I talk about death too much, and this may not appeal to a lot of people, but it’s one of the definite things in life. Once in a while, a death announcement gets to me, and I find it difficult to shake off. The feeling of sadness, pain, and heaviness of the heart eases off with time, but it never really goes away, especially if you are close to the deceased. I have begun to envy religious people with faith in their religious processes and God. In times like this, they have the cover to explain things to reduce or numb the pain. Their faith soothes some of the pain, and eventually, time makes it bearable. It’s no wonder some people will defend religion, sometimes to an extreme, because without it, they are empty. The belief that everything works according to God’s plan and for a higher purpose helps some people heal.
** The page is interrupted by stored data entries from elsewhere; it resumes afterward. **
Lemma recv_server `{Runtime} role w w' s :
  Session.send (Server.mk Version.DRAFT_07 role Params.new) w = Some (Ok w') ->
  sent (Writer.stream w') = sent (Writer.stream w) ++ received_bytes s ->
  exists r, Session.recv (Reader.new s) = Some (Ok (Server.mk Version.DRAFT_07 role Params.new, r)) /\
    Reader.pending r = [].
Proof.
  intros E Hs. apply send_Ok in E as (wb & E & Hw). rewrite Hs in Hw. apply app_inv_head in Hw.
  apply server_read in E as (bs & -> & Hbs). simpl in Hw. destruct (Hbs []) as [Hd Hst].
  rewrite app_nil_r in *. by apply (recv_Ok _ bs); [|apply Hst|].
Qed.

Section RecvLemmas.
Context {Pub Sub : Type}.
Context (publisher_recv : Subscriber.t -> Pub -> outcome SessionError unit * Pub).
Context (subscriber_recv : Publisher.t -> Sub -> outcome SessionError unit * Sub).

#[local] Abbreviation dispatch := (Session.dispatch publisher_recv subscriber_recv).
#[local] Abbreviation recv_loop := (Session.recv_loop publisher_recv subscriber_recv).

(** Specification: one message after the other, until one fails; then the end of
    the control stream. *)
Fixpoint dispatch_all (ms : list Message.t) (hs : Session.halves) : outcome SessionError unit * Session.halves :=
  match ms with
  | [] => (Err (SessionErr.Decode (DecodeErr.More 1)), hs)
  | m :: ms =>
      match dispatch m hs with
      | (Ok _, hs) => dispatch_all ms hs
      | r => r
      end
  end.

Lemma recv_loop_fuel fuel recver hs :
  (length (Reader.pending recver) < fuel)%nat -> is_Some (recv_loop fuel recver hs).
Proof.
  revert recver hs. induction fuel as [|fuel IH]; intros recver hs Hl; [lia|]. simpl.
  destruct (Reader.decode decode recver) as [[m|e|] r] eqn:E; [|by eexists|by eexists].
  apply (decode_shrinks _ 1) in E; [|apply decode_consumes].
  destruct (dispatch m hs) as [[u|e|] hs']; [|by eexists|by eexists].
  apply IH. unfold lenN in E. lia.
Qed.

(** Messages that were written one after the other and may be cut anywhere. *)
Definition on_the_wire (bss : list (list byte)) (ms : list Message.t) : Prop :=
  Forall2 (fun bs m => 0 < lenN bs /\ forall rest, Message.decode_message (bs ++ rest) = (Ok m, rest) /\
    streaming_on Message.decode_message (bs ++ rest)) bss ms.

Lemma recv_loop_in_order bss ms fuel recver hs :
  on_the_wire bss ms -> Reader.pending recver = concat bss -> stream_end (Reader.stream recver) = None ->
  (length (Reader.pending recver) < fuel)%nat ->
  recv_loop fuel recver hs = Some (dispatch_all ms hs).
Proof.
  intros Hw. revert fuel recver hs. induction Hw as [|bs m bss ms [Hne Hbs] Hw IH];
    intros [|fuel] recver hs Hp He Hl; [lia| |lia|]; simpl.
  - assert (Hs : streaming_on Message.decode_message []).
    { intros b s Hbs. apply app_eq_nil in Hbs as [-> _]. split; [done|]. intros s' Hs'.
      assert (s' = []) as ->; [|done]. destruct s'; [done|]. rewrite lenN_cons in Hs'. lia. }
    pose proof (decode_refines Message.decode_message [] Hs recver Hp) as H.
    unfold joined in H. rewrite He in H. unfold decode, Message.Decode_t.
    destruct (Reader.decode Message.decode_message recver) as [o r]. simpl in H.
    injection H as -> _. done.
  - destruct (Hbs (concat bss)) as [Hd Hst].
    destruct (decode_written Message.decode_message m bs (concat bss) recver Hst Hd Hp) as (r & Hr & Hrp).
    unfold decode, Message.Decode_t. rewrite Hr.
    destruct (dispatch m hs) as [[u|e|] hs']; [|done|done].
    apply IH; [done| |].
    + pose proof (decode_frugal Message.decode_message _ (eq_ind_r _ Hst Hp) recver eq_refl) as
        (used & Hu & _). rewrite Hr in Hu. simpl in Hu. rewrite Hu in He. clear -He.
      induction used as [|[]]; simpl in He; [done|auto|done].
    + rewrite Hrp. rewrite Hp in Hl. simpl in Hl. rewrite length_app in Hl. unfold lenN in Hne. lia.
Qed.

(** Without a cut every message is read from the bytes at hand. *)
Lemma recv_loop_at_hand bss ms fuel hs :
  Forall2 (fun bs m => 0 < lenN bs /\ forall rest, Message.decode_message (bs ++ rest) = (Ok m, rest)) bss ms ->
  (length (concat bss) < fuel)%nat ->
  recv_loop fuel (Reader.mk [] (concat bss)) hs = Some (dispatch_all ms hs).
Proof.
  intros Hw. revert fuel hs. induction Hw as [|bs m bss ms [Hne Hbs] Hw IH]; intros [|fuel] hs Hl;
    [lia|done|lia|].
  cbn [concat recv_loop]. unfold Reader.decode, Reader.attempt, decode, Message.Decode_t.
  cbn [Reader.stream Reader.buffer]. rewrite Hbs.
  cbn [dispatch_all]. destruct (dispatch m hs) as [[u|e|] hs']; [|done|done].
  apply IH. simpl in Hl. rewrite length_app in Hl. unfold lenN in Hne. lia.
Qed.

Lemma recv_loop_one_read bytes fuel hs :
  recv_loop fuel (Reader.new [Data bytes]) hs = recv_loop fuel (Reader.mk [] bytes) hs.
Proof.
  assert (E : Reader.decode Message.decode_message (Reader.new [Data bytes]) =
    Reader.decode Message.decode_message (Reader.mk [] bytes)).
  { assert (H0 : Message.decode_message [] = (Err (DecodeErr.More 1), [])) by reflexivity.
    destruct bytes as [|b bytes]; [done|].
    unfold Reader.decode, Reader.attempt at 1. cbn [Reader.stream Reader.buffer Reader.new Reader.fill app].
    rewrite H0. change (lenN [] + 1) with 1.
    destruct (N.leb_spec 1 (lenN (b :: bytes))) as [_|Hl]; [done|]. rewrite lenN_cons in Hl. lia. }
  destruct fuel as [|fuel]; [done|]. cbn [recv_loop]. unfold decode, Message.Decode_t. by rewrite E.
Qed.

End RecvLemmas.

(** What a message on the wire is for the peer that reads it, and that it may be cut. *)
Definition reads (bs : list byte) (m : Message.t) : Prop :=
  0 < lenN bs /\ forall rest, Message.decode_message (bs ++ rest) = (Ok m, rest).

Definition cuttable (bs : list byte) : Prop :=
  forall rest, streaming_on Message.decode_message (bs ++ rest).

Lemma written_message `{Runtime} m m' w w' :
  Message.received m = Some m' -> Message.encode_message m w = (Ok tt, w') ->
  exists bs, w' = wapp w bs /\ reads bs m' /\ (Message.fragmentable m = true -> cuttable bs).
Proof.
  intros Hr E. destruct (received_message _ _ _ _ Hr E) as (bs & Hw & Hbs). exists bs. split; [done|]. split.
  - split; [|done]. specialize (Hbs []). apply (decode_consumes (A:=Message.t)) in Hbs.
    rewrite app_nil_r, lenN_nil in Hbs. lia.
  - intros Hf. destruct (Message.fragmentable_message _ _ _ _ Hr Hf E) as (bs' & Hw' & Hbs').
    assert (bs' = bs) as ->; [|intros rest; apply Hbs'].
    rewrite Hw in Hw'. apply (f_equal wdata) in Hw'. simpl in Hw'. by apply app_inv_head in Hw'.
Qed.

(** Messages written to a stream are on the wire. *)
Lemma write_all_on_the_wire `{Runtime} (ms ms' : list Message.t) (w w' : Writer.t) (bytes : list byte) :
  write_all ms w = (Some (Ok tt), w') ->
  Forall2 (fun m m' => Message.received m = Some m') ms ms' ->
  sent (Writer.stream w') = sent (Writer.stream w) ++ bytes ->
  exists bss, Forall2 reads bss ms' /\ bytes = concat bss /\
    (Forall (fun m => Message.fragmentable m = true) ms -> on_the_wire bss ms').
Proof.
  intros Hw Hms. revert w w' Hw bytes.
  induction Hms as [|m m' ms ms' Hr Hms IH]; intros w w' Hw bytes Hs; simpl in Hw.
  - simplify_eq. apply (f_equal length) in Hs. rewrite length_app in Hs.
    exists []. split; [constructor|]. split; [|constructor]. destruct bytes; [done|simpl in Hs; lia].
  - unfold Writer.encode in Hw.
    destruct (encode m Writer.cleared) as [[[]|e|] wb] eqn:Em; simplify_eq.
    destruct (Writer.drain _ _ _) as [[[[]|e|]|] w1] eqn:Ed; simplify_eq. apply drain_Ok in Ed.
    apply (written_message _ _ _ _ Hr) in Em as (bs & -> & Hbs & Hcut).
    pose proof (write_all_prefix _ _ _ Hw) as [k Hk]. rewrite Hk, Ed, <- app_assoc in Hs.
    apply app_inv_head in Hs. simpl in Hs.
    destruct (IH w1 w' Hw k Hk) as (bss & Hb & Hc & Hwire). exists (bs :: bss).
    split; [by constructor|]. split; [simpl; by rewrite <- Hs, Hc|].
    intros HF. inversion_clear HF as [|? ? Hf Hfs]. destruct Hbs as [Hne Hd].
    constructor; [|by apply Hwire]. split; [done|]. intros rest. split; [apply Hd|by apply Hcut].
Qed.

(** Runs of failures among the streams of a session. *)
Definition failed (res : outcome SessionError unit) : bool :=
  match res with Err _ => true | _ => false end.

Definition has_window (l : list bool) : Prop :=
  exists pre post, l = pre ++ replicate 50 true ++ post.

Lemma no_short_window (n : nat) : (n < 50)%nat -> ~ has_window (replicate n true).
Proof.
  intros Hn (pre & post & E). apply (f_equal length) in E.
  rewrite !length_app, !length_replicate in E. lia.
Qed.

Lemma window_reset (n : nat) l :
  (n < 50)%nat -> has_window (replicate n true ++ false :: l) <-> has_window l.
Proof.
  intros Hn. split; intros (pre & post & E).
  - destruct (decide (length pre <= n)%nat) as [Hp|Hp].
    + apply (f_equal (fun l => l !! n)) in E.
      rewrite lookup_app_r, length_replicate, Nat.sub_diag in E by (by rewrite length_replicate).
      rewrite lookup_app_r, lookup_app_l in E by (rewrite ?length_replicate; lia).
      rewrite lookup_replicate_2 in E by lia. done.
    + exists (drop (S n) pre), post. apply (f_equal (drop (S n))) in E.
      rewrite (drop_app_le pre) in E by lia. rewrite <- E.
      change (false :: l) with ([false] ++ l).
      rewrite app_assoc, drop_app_length' by (rewrite length_app, length_replicate; simpl; lia). done.
  - exists (replicate n true ++ false :: pre), post. by rewrite E, <- app_assoc.
Qed.

Lemma streams_loop_window (rs : list (outcome SessionError unit)) (n : nat) :
  (n < 50)%nat -> Forall (fun r => r <> Panic) rs ->
  (has_window (replicate n true ++ map failed rs) ->
    Session.streams_loop true (N.of_nat n) (map Session.Served rs) =
      Some (Err (SessionErr.Serve ServeErr.Done))) /\
  (~ has_window (replicate n true ++ map failed rs) ->
    Session.streams_loop true (N.of_nat n) (map Session.Served rs) = None).
Proof.
  intros Hn Hp. revert n Hn. induction Hp as [|r rs Hr Hp IH]; intros n Hn.
  { rewrite app_nil_r. split; [|done]. intros Hw. by destruct (no_short_window n). }
  destruct r as [u|e|]; [| |done]; simpl.
  - rewrite (window_reset n (map failed rs) Hn). by apply (IH 0%nat); [lia].
  - assert (Hs : replicate n true ++ true :: map failed rs = replicate (S n) true ++ map failed rs).
    { by rewrite replicate_S_end, <- app_assoc. }
    rewrite Hs. unfold Session.MAX_CONSECUTIVE_ERRORS. destruct (N.leb_spec 50 (N.of_nat n + 1)) as [Hc|Hc].
    + split; [done|]. intros Hw. destruct Hw. exists [], (map failed rs).
      by replace (S n) with 50%nat by lia.
    + replace (N.of_nat n + 1) with (N.of_nat (S n)) by lia. apply IH. lia.
Qed.

(** ** Properties *)

(** C6 (functional, refinement). The handshake, end to end. When the client's
    SETUP goes out, a server that reads it in any pieces negotiates its role: two
    pure publishers or two pure subscribers are refused; otherwise, once its own
    SETUP is out and read in any pieces by the client, both sides have a session
    with compatible roles, one publishing where the other subscribes, each
    within the role it asked for, and nothing is left unread on the control
    stream. *)
Theorem handshake_compatible `{Runtime} (own_c own_s : Role.t) (c_send s_send : send_stream)
    (c_recv s_recv : recv_stream) (cw : Writer.t) :
  Session.send (Client.mk Session.versions own_c Params.new) (Writer.new c_send) = Some (Ok cw) ->
  sent (Writer.stream cw) = sent c_send ++ received_bytes s_recv ->
  match downgrade_role own_c own_s with
  | Ok r_s =>
      forall sw,
      Session.send (Server.mk Version.DRAFT_07 r_s Params.new) (Writer.new s_send) = Some (Ok sw) ->
      sent (Writer.stream sw) = sent s_send ++ received_bytes c_recv ->
      exists r_c c_reader s_reader,
        Session.accept_role (Ok (s_send, s_recv)) own_s = Some (Ok (Session.new sw s_reader r_s)) /\
        Session.connect_role (Ok (c_send, c_recv)) own_c = Some (Ok (Session.new cw c_reader r_c)) /\
        Role.is_compatible r_c r_s = true /\
        (Role.is_publisher r_c = true -> Role.is_publisher own_c = true) /\
        (Role.is_subscriber r_c = true -> Role.is_subscriber own_c = true) /\
        (Role.is_publisher r_s = true -> Role.is_publisher own_s = true) /\
        (Role.is_subscriber r_s = true -> Role.is_subscriber own_s = true) /\
        Reader.pending c_reader = [] /\ Reader.pending s_reader = []
  | Err e =>
      own_c = own_s /\ own_c <> Role.Both /\
      Session.accept_role (Ok (s_send, s_recv)) own_s = Some (Err e)
  | Panic => False
  end.
Proof.
  intros Hc Hcs. destruct (recv_client _ _ _ s_recv Hc Hcs) as (sr & Hsr & Hsp).
  assert (Ha : Session.accept_role (Ok (s_send, s_recv)) own_s =
    Session.try (Some (downgrade_role own_c own_s)) (fun role =>
      Session.try (Session.send (Server.mk Version.DRAFT_07 role Params.new) (Writer.new s_send))
        (fun sender => Some (Ok (Session.new sender sr role))))).
  { unfold Session.accept_role. cbn [Session.try snd fst]. rewrite Hsr. cbn [Session.try Client.versions].
    destruct (bool_decide_reflect (Version.DRAFT_07 ∈ Versions.deref Session.versions)) as [_|Hn];
      [done|]. destruct Hn. by apply list_elem_of_here. }
  rewrite Ha. clear Ha Hsr Hcs.
  assert (Hgo : forall r_s r_c, downgrade_role own_c own_s = Ok r_s -> downgrade_role r_s own_c = Ok r_c ->
    forall sw,
      Session.send (Server.mk Version.DRAFT_07 r_s Params.new) (Writer.new s_send) = Some (Ok sw) ->
      sent (Writer.stream sw) = sent s_send ++ received_bytes c_recv ->
      exists c_reader, Reader.pending c_reader = [] /\
        Session.connect_role (Ok (c_send, c_recv)) own_c = Some (Ok (Session.new cw c_reader r_c))).
  { intros r_s r_c _ Hr sw Hs Hsc. destruct (recv_server _ _ _ c_recv Hs Hsc) as (cr & Hcr & Hcp).
    exists cr. split; [done|]. unfold Session.connect_role. cbn [Session.try snd fst].
    rewrite Hc. cbn [Session.try]. rewrite Hcr. cbn [Session.try Server.role]. by rewrite Hr. }
  destruct own_c, own_s; simpl; (try by repeat split); intros sw Hs Hsc;
    (edestruct (Hgo _ _ eq_refl eq_refl sw Hs Hsc) as (cr & Hcp & Hcr));
    (eexists _, cr, sr; rewrite Hs; split; [done|]; split; [exact Hcr|]; repeat split; done).
Qed.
For some families, the explanation is never enough; some never get over the heartbreak of losing someone, and I understand it.

The pain of the loss of a loved one is difficult. For people like me, it just raises more questions about how unfair and unbalanced life is. We ask so many questions—so many that there aren’t any answers—and gradually, we slip out of faith and have nothing to cling to in moments like this. A lot of times I wish I could rationalize the pain of death, even if I am not in a direct relationship with the deceased. Sometimes, I push the pain into a void (compartmentalize) so I can move on with life, but it never really goes away; I just live with it. No succor of a better place or grand plan by God. Some other times, I desperately try to cling to that little spark of faith left in me because the emptiness is loud and I just want to shut it out. The emptiness sometimes comes with friends: anxiety, doubt, fear, sadness, and then the cold feeling that nothing matters.

I also envy the other animals; they do not have the brain power to rationalize and view things as deeply as humans. They form emotional attachments too, but for the most part, they just live and survive to the best of their abilities. We toil all our lives to give it meaning and make it comfortable, and at the end of it all, death shows its face. The end of it for anyone might just be the beginning for their families. Some are happy to see it, and some wish they had more time to achieve their plans.

I begin to wonder: if death is the end of all, why are we not allowed to die on our terms? Why is dying on your terms so frowned upon? We all agree that death is the end of all living things, but why do we strive to live longer? Considering we never know when we will die, why aren’t we allowed to determine when and how we die?